EXTRACTED ENTRIES:

(** Parts of an array. *)
Lemma bits_split n a b : Forall bit a -> Forall bit b -> zlen b = n ->
  Z.shiftr (array_value (a ++ b)) n = array_value a /\ Z.land (array_value (a ++ b)) (Z.ones n) = array_value b /\
  Z.lor (Z.shiftl (array_value a) n) (array_value b) = array_value (a ++ b).
Proof.
  intros Ha Hb <-. pose proof (zlen_nonneg b). pose proof (array_value_range b Hb) as HR. rewrite array_value_app. unfold is_uint in HR.
  rewrite Z.shiftr_div_pow2, Z.land_ones, Z.shiftl_mul_pow2, lor_add by (done || lia).
  split_and!; [|rewrite Z.add_comm, Z.mod_add, Z.mod_small by lia; done|done].
  rewrite Z.add_comm, Z.div_add, Z.div_small by lia. done.
Qed.

(** ** The cipher function *)

Lemma bits_check l : forallb (fun b => (b =? 0) || (b =? 1)) l = true -> Forall bit l.
Proof.
  induction l as [|b l IH]; cbn [forallb]; [by constructor|]. intros H. apply andb_true_iff in H as [Hb Hl].
  constructor; [|by apply IH]. unfold bit. lia.
Qed.

Definition select_bits (j b0 b1 b2 b3 b4 b5 : Z) : bool :=
  let l := afs_select (replicate (Z.to_nat (6 * j)) 0 ++ [b0; b1; b2; b3; b4; b5]) j in
  (array_value l =? select (Z.to_nat j) (array_value [b0; b1; b2; b3; b4; b5])) &&
  forallb (fun b => (b =? 0) || (b =? 1)) l.

Lemma select_bits_all : forallb (fun j => forallb (fun g =>
    select_bits j (Z.b2z (Z.testbit g 5)) (Z.b2z (Z.testbit g 4)) (Z.b2z (Z.testbit g 3))
      (Z.b2z (Z.testbit g 2)) (Z.b2z (Z.testbit g 1)) (Z.b2z (Z.testbit g 0))) (seqZ 0 64)) (seqZ 0 8) = true.
Proof. vm_compute. reflexivity. Qed.

Lemma table_at_app l r i : 0 <= i -> table_at (l ++ r) (zlen l + i) = table_at r i.
Proof.
  intros Hi. unfold table_at, zlen. rewrite app_nth2 by lia. f_equal. lia.
Qed.

Lemma table_at_left l r i : 0 <= i < zlen l -> table_at (l ++ r) i = table_at l i.
Proof. intros Hi. unfold table_at, zlen in *. rewrite app_nth1 by lia. done. Qed.
(* ===== verification/KtFile.v ===== *)
(** * Key tables in files (src/src/lib/krb5/keytab/file)

    The functions of ktf_util.c that know the format of a key table, and those of
    ktf_add.c, ktf_remove.c, ktf_g_ent.c, ktf_ssget.c, ktf_next.c and ktf_endget.c.

    A key table is a file that is a list of octets, or does not exist.  stdio reads and
    writes it as it is, at the offset of the stream (the calls of setbuf have no effect);
    a write on a regular file succeeds, so what remains of the errors of reading and
    writing are the end of the file, and fwrite of no octets, which returns 0.  Numbers
    of version 1 are in the order of the machine, least significant octet first. *)

From S2P Require Import Prelude Asn1Buf Krb5Types Words PrincName Crypto CryptoApi RcDfl.

Definition KRB5_KT_VNO_1 : Z := 0x0501.
Definition KRB5_KT_VNO : Z := 0x0502.
Definition IGNORE_VNO : Z := 0.
Definition IGNORE_ENCTYPE : Z := 0.

Record krb5_keytab_entry : Type := KtEntry {
  ke_principal : krb5_principal_data; ke_timestamp : Z; ke_vno : Z; ke_key : krb5_keyblock
}.

(** openf: NULL, a stream at an offset, or one that has been closed. *)
Inductive stream : Type := NoStream | Stream (pos : Z) | Closed.

(** krb5_ktfile_data, with the file that has the name. *)
Record krb5_ktfile_data : Type := KtData { kt_disk : option (list octet); kt_openf : stream; kt_version : Z }.

Abbreviation kproc := (sproc krb5_ktfile_data error_code).

(** ** stdio *)

Definition with_stream {A} (f : list octet -> Z -> outcome error_code A * list octet * Z) : kproc A := fun kt =>
  match kt_disk kt, kt_openf kt with
  | Some d, Stream pos => let '(r, d, pos) := f d pos in (r, KtData (Some d) (Stream pos) (kt_version kt))
  | _, _ => (Undefined, kt)
  end.

(** fread of [n] octets: those that there are. *)
Definition fread (n : Z) : kproc (list octet) := with_stream (fun d pos =>
  let l := take (Z.to_nat n) (drop (Z.to_nat pos) d) in (Ok l, d, pos + zlen l)).
(** fread of one item of [n] octets. *)
Definition fread_item (n : Z) : kproc (option (list octet)) :=
  do! l := fread n in sret (Ok (if zlen l =? n then Some l else None)).
Definition fwrite (l : list octet) : kproc unit := with_stream (fun d pos =>
  (Ok tt, match l with [] => d | _ => write_at d pos l end, pos + zlen l)).
Definition ftell : kproc Z := with_stream (fun d pos => (Ok pos, d, pos)).
Definition fseek (target : list octet -> Z -> Z) : kproc unit := with_stream (fun d pos =>
  let p := target d pos in if p <? 0 then (Err EINVAL, d, pos) else (Ok tt, d, p)).
(** (void) *)
Definition ignore (m : kproc unit) : kproc unit := fun kt => match m kt with (Err _, kt) => (Ok tt, kt) | r => r end.
Definition SEEK_SET (offset : Z) : list octet -> Z -> Z := fun _ _ => offset.
Definition SEEK_CUR (offset : Z) : list octet -> Z -> Z := fun _ pos => pos + offset.
Definition SEEK_END (offset : Z) : list octet -> Z -> Z := fun d _ => zlen d + offset.
(** ** Histories of an entry *)

Inductive dbe_op : Type :=
| SetTl (type : Z) (c : list octet)
| SetPwdChange (stamp : Z)
| SetModPrinc (date : Z) (p : krb5_principal_data)
| Reload.  (* the entry is stored and read again *)

Definition exec (m : eproc unit) (e : krb5_db_entry_new) : outcome error_code krb5_db_entry_new :=
  let '(r, e) := m e in let* _ := r in Ok e.

Definition apply_change (get : outcome error_code (list octet)) (dr : option (list octet)) (op : dbe_op) (e : krb5_db_entry_new)
    : outcome error_code krb5_db_entry_new :=
  match op with
  | SetTl type c => exec (krb5_dbe_update_tl_data (TlData type (zlen c) (Some c))) e
  | SetPwdChange stamp => exec (krb5_dbe_update_last_pwd_change stamp) e
  | SetModPrinc date p => exec (krb5_dbe_update_mod_princ_data date p) e
  | Reload => let* d := krb5_encode_princ_contents e in (krb5_decode_princ_contents get dr d).1
  end.

Fixpoint run_changes (get : outcome error_code (list octet)) (dr : option (list octet)) (ops : list dbe_op) (e : krb5_db_entry_new)
    : outcome error_code krb5_db_entry_new :=
  match ops with
  | [] => Ok e
  | op :: ops => let* e := apply_change get dr op e in run_changes get dr ops e
  end.
(* ===== verification/KadmAcl.v ===== *)
(** * Access control of the administration server (src/src/lib/kadm5/srv/server_acl.c)

    The file of access rights as it is read, the entries that are kept of it, the search
    for the entry that governs a request, and the restrictions that an entry imposes; with
    [krb5_string_to_flags] of src/src/lib/kadm5/str_conv.c.

    A string of the server is the list of its characters, without the NUL.  The log and the
    numbers of lines, which only the log shows, are left out.  BUFSIZ is that of the C
    library.  [krb5_string_to_deltat], a parser that yacc generates, is a parameter. *)

From Stdlib Require Import String Ascii.
From S2P Require Import Prelude CString Asn1Buf Krb5Types PrincName Kdc Kdb.

Fixpoint chars_of (s : string) : list octet :=
  match s with EmptyString => [] | String c s => Z.of_N (N_of_ascii c) :: chars_of s end.
Definition octet_at (s : string) : octet := hd 0 (chars_of s).

(** ** Constants *)

Definition ACL_ADD : Z := 1.
Definition ACL_DELETE : Z := 2.
Definition ACL_MODIFY : Z := 4.
Definition ACL_CHANGEPW : Z := 8.
Definition ACL_INQUIRE : Z := 32.
Definition ACL_LIST : Z := 128.
Definition ACL_SETKEY : Z := 256.
Definition ACL_ALL_MASK : Z :=
  Z.lor ACL_ADD (Z.lor ACL_DELETE (Z.lor ACL_MODIFY (Z.lor ACL_CHANGEPW (Z.lor ACL_INQUIRE (Z.lor ACL_LIST ACL_SETKEY))))).

Definition acl_op_table : list (octet * Z) := [
  (octet_at "a", ACL_ADD); (octet_at "d", ACL_DELETE); (octet_at "m", ACL_MODIFY); (octet_at "c", ACL_CHANGEPW);
  (octet_at "i", ACL_INQUIRE); (octet_at "l", ACL_LIST); (octet_at "s", ACL_SETKEY);
  (octet_at "x", ACL_ALL_MASK); (octet_at "*", ACL_ALL_MASK)].

Definition KADM5_PRINC_EXPIRE_TIME : Z := 0x000002.
Definition KADM5_PW_EXPIRATION : Z := 0x000004.
Definition KADM5_ATTRIBUTES : Z := 0x000010.
Definition KADM5_MAX_LIFE : Z := 0x000020.
Definition KADM5_POLICY : Z := 0x000800.
Definition KADM5_POLICY_CLR : Z := 0x001000.
Definition KADM5_MAX_RLIFE : Z := 0x002000.

Definition KRB5_KDB_SUPPORT_DESMD5 : Z := 0x00004000.

(** ** Flags by name (str_conv.c) *)

Record flags_lookup_entry : Type := FlagsEntry { fl_flags : Z; fl_sense : bool; fl_specifier : list octet }.
(** C19: The file of access rights decides. From a file of rules (fields separated by
    one space, no continuation lines, known operation letters, no targets that refer
    back to wildcards), comments and empty lines, any history of checks for callers
    whose names are printed principals (a caller whose name cannot be parsed is granted
    everything, unreadable_caller_granted) gets the answers of the first line that
    governs caller and target: the operation is granted if the line allows it, with the
    restrictions of the line, but without them if its target is *, where they are not
    even read. Lines with names that cannot be read, or, unless the target is *, with
    restrictions that cannot be read, are passed over. *)
Theorem acl_decides items qs dests :
  0 < BUFSIZ -> BUFSIZ + 88 <= malloc_limit -> realm_known get -> Forall (item_ok BUFSIZ) items -> Forall (line_ok get) (rules items) ->
  Forall2 query_ok qs dests ->
  exists st, acl_init BUFSIZ (Some (acl_text items)) None = Ok st /\
    check_all deltat get qs st = Ok (zip_with (fun q dest => decision deltat get (rules items) (aq_caller q) (aq_op q) dest) qs dests).
Proof.
  intros HB HM HR HI HL HQ. destruct (acl_init_ok items HB HM HI) as (st & E & HE). exists st. split; [done|]. by apply check_all_ok.
Qed.

(** C20: The restrictions of a line for any target are never imposed: whatever they say,
    a caller whom such a line governs may do what it allows without restrictions. *)
Theorem any_target_unrestricted items q dest l restrictions st :
  0 < BUFSIZ -> BUFSIZ + 88 <= malloc_limit -> realm_known get -> Forall (item_ok BUFSIZ) items -> Forall (line_ok get) (rules items) -> query_ok q dest ->
  List.find (governs deltat get (aq_caller q) dest) (rules items) = Some l ->
  al_target l = Some star -> al_restrictions l = Some restrictions -> Z.land (ops_mask l) (aq_op q) = aq_op q ->
  acl_init BUFSIZ (Some (acl_text items)) None = Ok st ->
  exists st', check deltat get q st = Ok (true, Some None, st').
Proof.
  intros HB HM HR HI HL HQ HF HT HS HO E. destruct (acl_init_ok items HB HM HI) as (st0 & E0 & HE). rewrite E0 in E. injection E as <-.
  destruct (check_ok deltat get (rules items) q dest st0 HR HL HE HQ) as (st' & EC & _). exists st'. rewrite EC. unfold decision.
  rewrite HF, HO, Z.eqb_refl. unfold line_restrictions, any_target. rewrite HT, bool_decide_eq_true_2 by done. done.
Qed.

EXERCISE AIM: Only the lines from the first line of the material above through the line that contains "(** ** The cipher function *)" should be quoted, each one exactly.

RESULT:
(** Parts of an array. *)
Lemma bits_split n a b : Forall bit a -> Forall bit b -> zlen b = n ->
  Z.shiftr (array_value (a ++ b)) n = array_value a /\ Z.land (array_value (a ++ b)) (Z.ones n) = array_value b /\
  Z.lor (Z.shiftl (array_value a) n) (array_value b) = array_value (a ++ b).
Proof.
  intros Ha Hb <-. pose proof (zlen_nonneg b). pose proof (array_value_range b Hb) as HR. rewrite array_value_app. unfold is_uint in HR.
  rewrite Z.shiftr_div_pow2, Z.land_ones, Z.shiftl_mul_pow2, lor_add by (done || lia).
  split_and!; [|rewrite Z.add_comm, Z.mod_add, Z.mod_small by lia; done|done].
  rewrite Z.add_comm, Z.div_add, Z.div_small by lia. done.
Qed.

(** ** The cipher function *)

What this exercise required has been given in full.